● **Task prompt**:
Your job with the data below: print everything from the line that holds "Record URLobj : Type" down to the line that holds "img_width : option string;", ends included, exactly, and nothing else.

BEGIN

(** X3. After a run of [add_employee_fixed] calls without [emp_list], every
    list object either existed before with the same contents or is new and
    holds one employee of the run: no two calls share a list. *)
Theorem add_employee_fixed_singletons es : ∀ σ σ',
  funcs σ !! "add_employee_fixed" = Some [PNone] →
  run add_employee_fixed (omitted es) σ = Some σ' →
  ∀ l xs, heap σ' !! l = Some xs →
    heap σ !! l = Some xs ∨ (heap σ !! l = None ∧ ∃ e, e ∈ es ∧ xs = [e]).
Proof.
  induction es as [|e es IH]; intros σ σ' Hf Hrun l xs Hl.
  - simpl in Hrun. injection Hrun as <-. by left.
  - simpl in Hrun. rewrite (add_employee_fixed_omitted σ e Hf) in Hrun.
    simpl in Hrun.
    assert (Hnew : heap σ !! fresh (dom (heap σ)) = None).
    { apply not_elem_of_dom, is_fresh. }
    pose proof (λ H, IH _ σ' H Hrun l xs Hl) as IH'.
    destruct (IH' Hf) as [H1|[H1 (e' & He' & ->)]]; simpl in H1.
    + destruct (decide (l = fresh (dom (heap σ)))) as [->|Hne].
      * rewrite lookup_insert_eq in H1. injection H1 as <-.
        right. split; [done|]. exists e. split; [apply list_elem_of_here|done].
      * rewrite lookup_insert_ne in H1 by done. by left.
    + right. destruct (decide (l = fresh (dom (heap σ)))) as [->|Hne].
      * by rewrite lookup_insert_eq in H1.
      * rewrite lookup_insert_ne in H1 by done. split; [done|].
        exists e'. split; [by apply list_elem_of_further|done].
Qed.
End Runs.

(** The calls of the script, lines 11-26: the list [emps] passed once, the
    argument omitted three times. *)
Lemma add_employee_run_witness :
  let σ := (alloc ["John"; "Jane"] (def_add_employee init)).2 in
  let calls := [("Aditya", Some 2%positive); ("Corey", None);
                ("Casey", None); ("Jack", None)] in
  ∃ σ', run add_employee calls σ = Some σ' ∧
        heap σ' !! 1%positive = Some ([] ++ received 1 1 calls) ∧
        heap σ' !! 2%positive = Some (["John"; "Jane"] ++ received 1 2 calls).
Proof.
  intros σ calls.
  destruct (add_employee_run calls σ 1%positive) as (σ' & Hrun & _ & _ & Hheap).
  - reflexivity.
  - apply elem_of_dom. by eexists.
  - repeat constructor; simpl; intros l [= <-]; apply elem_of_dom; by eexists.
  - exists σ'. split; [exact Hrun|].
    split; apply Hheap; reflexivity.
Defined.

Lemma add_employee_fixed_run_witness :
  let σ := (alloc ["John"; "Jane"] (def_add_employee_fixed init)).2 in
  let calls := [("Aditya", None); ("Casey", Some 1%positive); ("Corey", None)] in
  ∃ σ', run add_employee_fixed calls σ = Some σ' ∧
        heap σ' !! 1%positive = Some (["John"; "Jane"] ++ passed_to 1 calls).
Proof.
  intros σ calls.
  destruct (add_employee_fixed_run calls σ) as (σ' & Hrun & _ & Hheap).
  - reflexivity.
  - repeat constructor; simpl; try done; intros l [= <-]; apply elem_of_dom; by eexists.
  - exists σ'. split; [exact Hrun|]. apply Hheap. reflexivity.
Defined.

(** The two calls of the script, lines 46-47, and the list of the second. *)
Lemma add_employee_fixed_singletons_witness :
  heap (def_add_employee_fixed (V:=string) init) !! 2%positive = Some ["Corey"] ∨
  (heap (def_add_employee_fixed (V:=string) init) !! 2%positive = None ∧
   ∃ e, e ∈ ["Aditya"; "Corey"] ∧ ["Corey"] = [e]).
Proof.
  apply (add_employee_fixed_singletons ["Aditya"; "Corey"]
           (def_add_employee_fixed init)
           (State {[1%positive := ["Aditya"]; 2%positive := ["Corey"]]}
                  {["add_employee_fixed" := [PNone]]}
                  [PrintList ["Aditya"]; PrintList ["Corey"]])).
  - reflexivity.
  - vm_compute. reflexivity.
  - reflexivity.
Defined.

END
BEGIN

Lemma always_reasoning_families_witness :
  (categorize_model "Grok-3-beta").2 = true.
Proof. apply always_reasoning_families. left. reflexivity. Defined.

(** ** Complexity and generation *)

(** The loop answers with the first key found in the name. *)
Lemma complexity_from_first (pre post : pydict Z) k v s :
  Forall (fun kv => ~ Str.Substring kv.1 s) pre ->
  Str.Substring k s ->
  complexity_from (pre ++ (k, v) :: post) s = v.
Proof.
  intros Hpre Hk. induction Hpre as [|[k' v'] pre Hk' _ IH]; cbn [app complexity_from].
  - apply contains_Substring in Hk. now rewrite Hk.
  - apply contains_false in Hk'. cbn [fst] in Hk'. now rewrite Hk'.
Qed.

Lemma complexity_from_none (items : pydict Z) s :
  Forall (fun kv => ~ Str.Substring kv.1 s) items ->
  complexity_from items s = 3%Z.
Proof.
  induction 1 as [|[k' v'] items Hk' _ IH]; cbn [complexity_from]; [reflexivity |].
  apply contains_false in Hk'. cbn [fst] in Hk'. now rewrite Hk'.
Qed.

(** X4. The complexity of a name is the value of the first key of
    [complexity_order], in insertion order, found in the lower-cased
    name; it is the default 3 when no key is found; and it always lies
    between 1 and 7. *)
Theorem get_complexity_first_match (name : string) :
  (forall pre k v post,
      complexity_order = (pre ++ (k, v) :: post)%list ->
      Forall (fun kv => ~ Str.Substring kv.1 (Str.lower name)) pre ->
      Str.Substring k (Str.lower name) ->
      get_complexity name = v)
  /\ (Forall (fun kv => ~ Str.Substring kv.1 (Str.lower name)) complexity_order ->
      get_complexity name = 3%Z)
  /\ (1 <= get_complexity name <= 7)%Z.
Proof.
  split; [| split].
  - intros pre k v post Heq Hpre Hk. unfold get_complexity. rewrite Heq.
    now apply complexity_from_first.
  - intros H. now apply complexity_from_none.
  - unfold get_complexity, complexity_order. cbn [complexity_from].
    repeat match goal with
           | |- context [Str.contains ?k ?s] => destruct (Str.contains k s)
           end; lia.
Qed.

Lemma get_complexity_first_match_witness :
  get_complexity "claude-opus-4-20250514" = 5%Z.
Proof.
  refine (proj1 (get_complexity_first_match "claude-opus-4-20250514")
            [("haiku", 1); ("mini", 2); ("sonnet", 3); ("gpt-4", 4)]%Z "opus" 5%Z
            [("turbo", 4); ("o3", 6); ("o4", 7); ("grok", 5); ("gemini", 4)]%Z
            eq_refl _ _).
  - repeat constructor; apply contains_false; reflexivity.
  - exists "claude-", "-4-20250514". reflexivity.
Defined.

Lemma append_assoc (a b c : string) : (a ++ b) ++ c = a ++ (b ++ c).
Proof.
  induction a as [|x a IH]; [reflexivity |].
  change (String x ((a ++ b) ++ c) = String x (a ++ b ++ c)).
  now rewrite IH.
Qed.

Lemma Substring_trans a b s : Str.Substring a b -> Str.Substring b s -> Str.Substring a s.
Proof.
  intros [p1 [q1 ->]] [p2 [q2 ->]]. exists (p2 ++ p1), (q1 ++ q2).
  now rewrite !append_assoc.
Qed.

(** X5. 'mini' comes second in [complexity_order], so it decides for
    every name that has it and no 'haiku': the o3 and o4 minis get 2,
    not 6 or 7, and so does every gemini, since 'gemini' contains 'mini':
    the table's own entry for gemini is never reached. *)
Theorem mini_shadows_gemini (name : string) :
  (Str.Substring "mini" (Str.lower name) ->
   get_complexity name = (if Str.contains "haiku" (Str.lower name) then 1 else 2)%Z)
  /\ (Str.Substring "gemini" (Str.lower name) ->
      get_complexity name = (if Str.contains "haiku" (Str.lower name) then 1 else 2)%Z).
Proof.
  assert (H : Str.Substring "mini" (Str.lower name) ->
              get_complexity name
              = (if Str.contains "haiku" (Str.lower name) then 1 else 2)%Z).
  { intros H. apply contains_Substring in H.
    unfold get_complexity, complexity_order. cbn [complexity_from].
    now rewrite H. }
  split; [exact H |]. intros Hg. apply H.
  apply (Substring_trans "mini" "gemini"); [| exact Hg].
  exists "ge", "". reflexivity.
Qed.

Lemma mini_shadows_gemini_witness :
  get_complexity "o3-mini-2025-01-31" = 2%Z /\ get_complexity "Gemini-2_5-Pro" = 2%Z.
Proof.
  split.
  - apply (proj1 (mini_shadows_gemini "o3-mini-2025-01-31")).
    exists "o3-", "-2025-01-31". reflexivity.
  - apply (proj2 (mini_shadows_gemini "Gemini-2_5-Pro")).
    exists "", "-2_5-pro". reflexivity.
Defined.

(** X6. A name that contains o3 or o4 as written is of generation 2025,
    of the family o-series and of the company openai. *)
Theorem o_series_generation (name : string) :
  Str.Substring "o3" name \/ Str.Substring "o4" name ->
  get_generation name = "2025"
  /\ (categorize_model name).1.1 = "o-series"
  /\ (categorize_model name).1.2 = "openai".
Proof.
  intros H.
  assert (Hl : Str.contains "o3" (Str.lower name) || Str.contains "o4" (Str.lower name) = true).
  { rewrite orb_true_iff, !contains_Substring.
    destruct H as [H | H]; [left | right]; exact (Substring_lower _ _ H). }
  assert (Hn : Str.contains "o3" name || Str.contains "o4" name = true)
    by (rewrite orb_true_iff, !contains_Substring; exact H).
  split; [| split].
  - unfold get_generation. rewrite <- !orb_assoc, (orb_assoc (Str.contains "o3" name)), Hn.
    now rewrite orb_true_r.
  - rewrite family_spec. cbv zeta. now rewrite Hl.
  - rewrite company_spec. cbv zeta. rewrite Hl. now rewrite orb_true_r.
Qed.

END
BEGIN

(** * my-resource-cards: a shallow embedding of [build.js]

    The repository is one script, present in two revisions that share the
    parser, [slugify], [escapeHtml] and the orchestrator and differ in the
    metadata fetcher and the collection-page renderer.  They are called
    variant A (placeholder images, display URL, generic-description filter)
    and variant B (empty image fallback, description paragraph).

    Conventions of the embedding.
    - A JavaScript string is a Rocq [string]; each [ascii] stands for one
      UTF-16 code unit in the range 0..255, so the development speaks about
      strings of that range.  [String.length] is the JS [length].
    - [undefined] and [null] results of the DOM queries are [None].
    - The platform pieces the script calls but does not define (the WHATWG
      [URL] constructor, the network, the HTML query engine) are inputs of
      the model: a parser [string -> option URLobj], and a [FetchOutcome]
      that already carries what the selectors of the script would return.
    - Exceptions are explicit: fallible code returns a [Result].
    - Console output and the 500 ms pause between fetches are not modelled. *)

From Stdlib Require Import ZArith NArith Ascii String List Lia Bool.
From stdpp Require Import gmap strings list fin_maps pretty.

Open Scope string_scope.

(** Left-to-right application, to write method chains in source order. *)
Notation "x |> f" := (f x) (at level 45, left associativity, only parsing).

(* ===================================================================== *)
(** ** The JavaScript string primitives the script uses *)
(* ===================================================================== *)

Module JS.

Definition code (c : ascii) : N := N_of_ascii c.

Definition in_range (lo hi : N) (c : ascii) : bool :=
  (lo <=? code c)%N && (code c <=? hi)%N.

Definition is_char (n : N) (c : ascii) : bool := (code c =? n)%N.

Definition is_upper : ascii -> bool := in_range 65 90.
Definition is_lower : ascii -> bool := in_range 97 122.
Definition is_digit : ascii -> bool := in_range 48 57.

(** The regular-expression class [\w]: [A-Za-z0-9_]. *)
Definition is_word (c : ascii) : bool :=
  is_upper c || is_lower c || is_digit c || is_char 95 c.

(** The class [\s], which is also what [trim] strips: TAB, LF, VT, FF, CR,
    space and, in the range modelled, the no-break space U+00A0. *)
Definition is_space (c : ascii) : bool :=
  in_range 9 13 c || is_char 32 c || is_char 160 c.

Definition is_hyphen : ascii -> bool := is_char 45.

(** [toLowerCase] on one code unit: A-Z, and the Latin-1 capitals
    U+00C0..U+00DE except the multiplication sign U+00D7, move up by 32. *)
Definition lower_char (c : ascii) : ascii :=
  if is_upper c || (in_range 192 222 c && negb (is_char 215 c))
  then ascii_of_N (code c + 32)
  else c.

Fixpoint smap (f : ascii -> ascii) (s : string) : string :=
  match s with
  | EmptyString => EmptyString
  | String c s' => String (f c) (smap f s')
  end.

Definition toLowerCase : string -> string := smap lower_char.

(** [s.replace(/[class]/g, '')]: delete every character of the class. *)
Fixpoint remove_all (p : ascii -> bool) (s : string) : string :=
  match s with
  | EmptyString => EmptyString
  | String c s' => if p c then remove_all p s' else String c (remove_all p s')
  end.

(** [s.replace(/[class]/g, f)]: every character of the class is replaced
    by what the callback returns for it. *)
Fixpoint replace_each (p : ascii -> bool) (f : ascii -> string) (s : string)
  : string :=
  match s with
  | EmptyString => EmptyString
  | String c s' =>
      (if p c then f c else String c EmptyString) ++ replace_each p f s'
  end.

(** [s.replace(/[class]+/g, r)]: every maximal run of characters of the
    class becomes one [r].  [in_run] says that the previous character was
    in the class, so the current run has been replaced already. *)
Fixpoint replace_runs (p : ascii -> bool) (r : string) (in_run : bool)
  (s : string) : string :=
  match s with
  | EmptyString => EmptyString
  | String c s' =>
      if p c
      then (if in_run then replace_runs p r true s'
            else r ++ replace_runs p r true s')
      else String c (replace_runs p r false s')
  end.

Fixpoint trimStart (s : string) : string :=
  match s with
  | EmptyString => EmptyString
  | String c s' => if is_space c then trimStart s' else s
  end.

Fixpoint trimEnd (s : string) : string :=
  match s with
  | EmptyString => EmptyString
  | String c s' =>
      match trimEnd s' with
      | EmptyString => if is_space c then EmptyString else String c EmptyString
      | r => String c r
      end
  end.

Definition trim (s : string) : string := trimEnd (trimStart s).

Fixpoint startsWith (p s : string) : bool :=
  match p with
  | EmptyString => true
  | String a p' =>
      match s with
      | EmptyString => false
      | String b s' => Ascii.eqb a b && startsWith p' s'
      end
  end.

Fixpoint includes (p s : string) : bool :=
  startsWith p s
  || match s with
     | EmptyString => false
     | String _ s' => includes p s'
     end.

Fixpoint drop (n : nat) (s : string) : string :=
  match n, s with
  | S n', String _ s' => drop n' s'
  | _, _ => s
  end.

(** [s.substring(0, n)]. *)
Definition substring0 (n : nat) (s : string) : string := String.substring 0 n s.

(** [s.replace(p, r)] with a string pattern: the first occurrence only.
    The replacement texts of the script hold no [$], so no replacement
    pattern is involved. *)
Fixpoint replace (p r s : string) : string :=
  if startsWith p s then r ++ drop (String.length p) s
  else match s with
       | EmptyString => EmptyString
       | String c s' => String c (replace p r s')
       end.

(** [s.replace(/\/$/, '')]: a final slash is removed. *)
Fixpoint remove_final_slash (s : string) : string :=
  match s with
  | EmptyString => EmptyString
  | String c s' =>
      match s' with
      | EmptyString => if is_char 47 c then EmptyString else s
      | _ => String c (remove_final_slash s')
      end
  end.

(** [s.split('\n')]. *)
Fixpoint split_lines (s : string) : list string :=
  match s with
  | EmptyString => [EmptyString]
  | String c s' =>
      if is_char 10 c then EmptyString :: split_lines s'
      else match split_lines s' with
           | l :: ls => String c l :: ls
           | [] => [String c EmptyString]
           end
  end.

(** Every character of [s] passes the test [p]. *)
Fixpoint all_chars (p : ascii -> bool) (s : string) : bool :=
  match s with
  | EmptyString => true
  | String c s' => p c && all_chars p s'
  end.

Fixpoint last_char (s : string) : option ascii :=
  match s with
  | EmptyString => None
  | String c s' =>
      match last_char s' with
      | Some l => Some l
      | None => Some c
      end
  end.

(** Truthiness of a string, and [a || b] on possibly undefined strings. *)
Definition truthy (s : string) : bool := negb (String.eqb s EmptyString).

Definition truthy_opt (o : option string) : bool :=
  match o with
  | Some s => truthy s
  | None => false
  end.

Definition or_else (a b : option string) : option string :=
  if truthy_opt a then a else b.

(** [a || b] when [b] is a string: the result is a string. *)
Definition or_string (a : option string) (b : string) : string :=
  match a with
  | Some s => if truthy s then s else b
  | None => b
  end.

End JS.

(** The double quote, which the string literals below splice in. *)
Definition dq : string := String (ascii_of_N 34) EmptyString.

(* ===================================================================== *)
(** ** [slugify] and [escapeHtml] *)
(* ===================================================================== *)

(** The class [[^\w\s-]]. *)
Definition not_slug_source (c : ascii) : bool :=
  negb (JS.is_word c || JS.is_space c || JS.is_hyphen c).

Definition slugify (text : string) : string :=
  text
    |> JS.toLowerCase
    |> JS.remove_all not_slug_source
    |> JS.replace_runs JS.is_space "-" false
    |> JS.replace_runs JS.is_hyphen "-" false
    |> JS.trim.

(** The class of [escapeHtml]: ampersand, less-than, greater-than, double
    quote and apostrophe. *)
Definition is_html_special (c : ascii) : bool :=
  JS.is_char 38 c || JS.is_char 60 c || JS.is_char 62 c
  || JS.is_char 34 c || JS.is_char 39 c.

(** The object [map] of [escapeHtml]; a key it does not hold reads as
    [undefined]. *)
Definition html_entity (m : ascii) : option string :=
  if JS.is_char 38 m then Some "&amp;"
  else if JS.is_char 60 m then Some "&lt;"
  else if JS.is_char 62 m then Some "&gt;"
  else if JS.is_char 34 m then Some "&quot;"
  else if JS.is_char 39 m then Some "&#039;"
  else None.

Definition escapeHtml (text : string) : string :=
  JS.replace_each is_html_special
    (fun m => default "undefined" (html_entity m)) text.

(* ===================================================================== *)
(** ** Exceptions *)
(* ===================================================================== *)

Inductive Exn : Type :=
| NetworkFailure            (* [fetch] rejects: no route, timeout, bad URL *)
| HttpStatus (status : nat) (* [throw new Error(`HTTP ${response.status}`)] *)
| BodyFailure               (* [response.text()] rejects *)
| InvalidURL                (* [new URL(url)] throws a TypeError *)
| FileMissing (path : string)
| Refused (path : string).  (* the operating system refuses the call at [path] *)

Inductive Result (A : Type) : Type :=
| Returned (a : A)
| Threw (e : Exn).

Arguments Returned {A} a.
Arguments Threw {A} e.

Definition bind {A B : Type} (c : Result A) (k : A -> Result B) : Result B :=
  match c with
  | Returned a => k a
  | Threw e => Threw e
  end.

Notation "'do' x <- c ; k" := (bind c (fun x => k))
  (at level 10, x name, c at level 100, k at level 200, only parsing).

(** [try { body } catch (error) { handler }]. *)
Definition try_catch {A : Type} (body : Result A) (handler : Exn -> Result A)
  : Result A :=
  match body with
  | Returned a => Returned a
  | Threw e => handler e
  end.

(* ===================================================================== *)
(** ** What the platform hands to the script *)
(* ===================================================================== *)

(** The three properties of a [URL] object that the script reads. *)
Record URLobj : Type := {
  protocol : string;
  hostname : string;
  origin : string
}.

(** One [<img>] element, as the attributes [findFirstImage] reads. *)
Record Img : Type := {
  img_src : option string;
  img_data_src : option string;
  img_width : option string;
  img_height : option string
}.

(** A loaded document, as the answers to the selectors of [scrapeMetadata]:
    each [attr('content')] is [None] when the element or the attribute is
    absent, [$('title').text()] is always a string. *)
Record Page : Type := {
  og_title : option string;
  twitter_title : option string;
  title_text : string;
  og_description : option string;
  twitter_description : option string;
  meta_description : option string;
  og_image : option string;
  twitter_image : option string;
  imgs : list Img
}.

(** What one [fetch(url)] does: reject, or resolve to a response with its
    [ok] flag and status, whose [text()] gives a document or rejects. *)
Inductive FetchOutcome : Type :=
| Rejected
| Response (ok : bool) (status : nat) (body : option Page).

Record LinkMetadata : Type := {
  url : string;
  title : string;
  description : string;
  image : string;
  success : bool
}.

END

● **Completed exercise**:
Record URLobj : Type := {
  protocol : string;
  hostname : string;
  origin : string
}.

(** One [<img>] element, as the attributes [findFirstImage] reads. *)
Record Img : Type := {
  img_src : option string;
  img_data_src : option string;
  img_width : option string;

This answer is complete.